The cannabinoid receptor CB1 regulates differentiation of spermatids. We recently characterized spermatozoa from caput epididymis of CB1-knock-out mice and identified a considerable number of sperm cells with chromatin abnormality such as elevated histone content and poorly condensed chromatin. In this paper, we extended our findings and studied the role of CB1 in the epididymal phase of chromatin condensation of spermatozoa by analysis of spermatozoa from caput and cauda epididymis of wild-type and CB1-knock-out mouse in both a homozygous or heterozygous condition.

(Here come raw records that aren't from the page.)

(** ** Facts on the integer conversions *)

Lemma u8_range z : is_u8 (u8 z).
Proof. unfold is_u8, u8. apply Z.mod_pos_bound. lia. Qed.

Lemma u16_range z : is_u16 (u16 z).
Proof. unfold is_u16, u16. apply Z.mod_pos_bound. lia. Qed.

Lemma u32_range z : is_u32 (u32 z).
Proof. unfold is_u32, u32. apply Z.mod_pos_bound. lia. Qed.

Lemma u8_small z : 0 <= z < 256 -> u8 z = z.
Proof. intros. unfold u8. apply Z.mod_small. lia. Qed.

Lemma u16_small z : 0 <= z < 65536 -> u16 z = z.
Proof. intros. unfold u16. apply Z.mod_small. lia. Qed.

Lemma u32_small z : 0 <= z < 4294967296 -> u32 z = z.
Proof. intros. unfold u32. apply Z.mod_small. lia. Qed.

Lemma size_t_small z : 0 <= z < 18446744073709551616 -> size_t z = z.
Proof. intros. unfold size_t. apply Z.mod_small. lia. Qed.

(** [wrap_solve] closes linear goals in which conversions occur: it replaces
    each conversion by its quotient-and-remainder equations. *)
Ltac unfold_c :=
  unfold is_u8, is_u16, is_u32, u8, u16, u32, size_t in *;
  change (2 ^ 8) with 256 in *; change (2 ^ 16) with 65536 in *;
  change (2 ^ 32) with 4294967296 in *;
  change (2 ^ 64) with 18446744073709551616 in *.

Ltac wrap_solve := unfold_c; Z.div_mod_to_equations; lia.

Create HintDb wrap.
#[export] Hint Rewrite u8_small u16_small u32_small size_t_small using lia : wrap.
#[export] Hint Resolve u8_range u16_range u32_range : wrap.

(** Shifts and masks by constants, as arithmetic. *)
Lemma shiftl8 z : Z.shiftl z 8 = z * 256.
Proof. rewrite Z.shiftl_mul_pow2 by lia. reflexivity. Qed.

Lemma shiftl16 z : Z.shiftl z 16 = z * 65536.
Proof. rewrite Z.shiftl_mul_pow2 by lia. reflexivity. Qed.

Lemma shiftl24 z : Z.shiftl z 24 = z * 16777216.
Proof. rewrite Z.shiftl_mul_pow2 by lia. reflexivity. Qed.

Lemma shiftr8 z : Z.shiftr z 8 = z / 256.
Proof. rewrite Z.shiftr_div_pow2 by lia. reflexivity. Qed.

Lemma shiftr16 z : Z.shiftr z 16 = z / 65536.
Proof. rewrite Z.shiftr_div_pow2 by lia. reflexivity. Qed.

Lemma shiftr24 z : Z.shiftr z 24 = z / 16777216.
Proof. rewrite Z.shiftr_div_pow2 by lia. reflexivity. Qed.

Lemma land_ff z : Z.land z 0xff = z mod 256.
Proof. change 0xff with (Z.ones 8). rewrite Z.land_ones by lia. reflexivity. Qed.

Lemma land_ffff z : Z.land z 0xffff = z mod 65536.
Proof. change 0xffff with (Z.ones 16). rewrite Z.land_ones by lia. reflexivity. Qed.

Lemma land_1 z : Z.land z 1 = z mod 2.
Proof. change 1 with (Z.ones 1). rewrite Z.land_ones by lia. reflexivity. Qed.

(** A disjoint [or] is a sum: the low operand is below [2^n], the high operand
    a multiple of it. *)
Lemma lor_disjoint_add n a b :
  0 <= n -> 0 <= a < 2 ^ n -> Z.lor a (Z.shiftl b n) = a + b * 2 ^ n.
Proof.
  intros Hn Ha. rewrite <- Z.shiftl_mul_pow2 by lia.
  rewrite <- Z.add_lor_land. enough (Z.land a (Z.shiftl b n) = 0) by lia.
  apply Z.bits_inj'. intros i Hi.
  rewrite Z.land_spec, Z.bits_0.
  destruct (decide (i < n)).
  - rewrite Z.shiftl_spec_low by lia. apply andb_false_r.
  - rewrite <- (Z.mod_small a (2 ^ n)) by lia.
    rewrite Z.mod_pow2_bits_high by lia. reflexivity.
Qed.

Lemma lor_disjoint_mul n a b :
  0 <= n -> 0 <= a < 2 ^ n -> Z.lor a (b * 2 ^ n) = a + b * 2 ^ n.
Proof.
  intros Hn Ha. rewrite <- Z.shiftl_mul_pow2 by lia.
  rewrite lor_disjoint_add, Z.shiftl_mul_pow2; lia.
Qed.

Furthermore, we studied the impact of CB1-gene deletion on histone displacement mechanism by taking into account the hyperacetylation of histone H4 and players of displacement such as Chromodomain Y Like protein (CDYL) and Bromodomain testis-specific protein (BRDT). Our results show that CB1, via local and/or endocrine cell-to-cell signaling, modulates chromatin remodeling mechanisms that orchestrate a nuclear condensation extent of mature spermatozoa. We show that CB1-gene deletion affects the epididymal phase of chromatin condensation by interfering with inter-/intra-protamine disulphide bridges formation, and deranges the efficiency of histone removal by reducing the hyper-acetylation of histone H4. This effect is independent by gene expression of Cdyl and Brdt mRNA. Our results reveal a novel and important role for CB1 in sperm chromatin condensation mechanisms.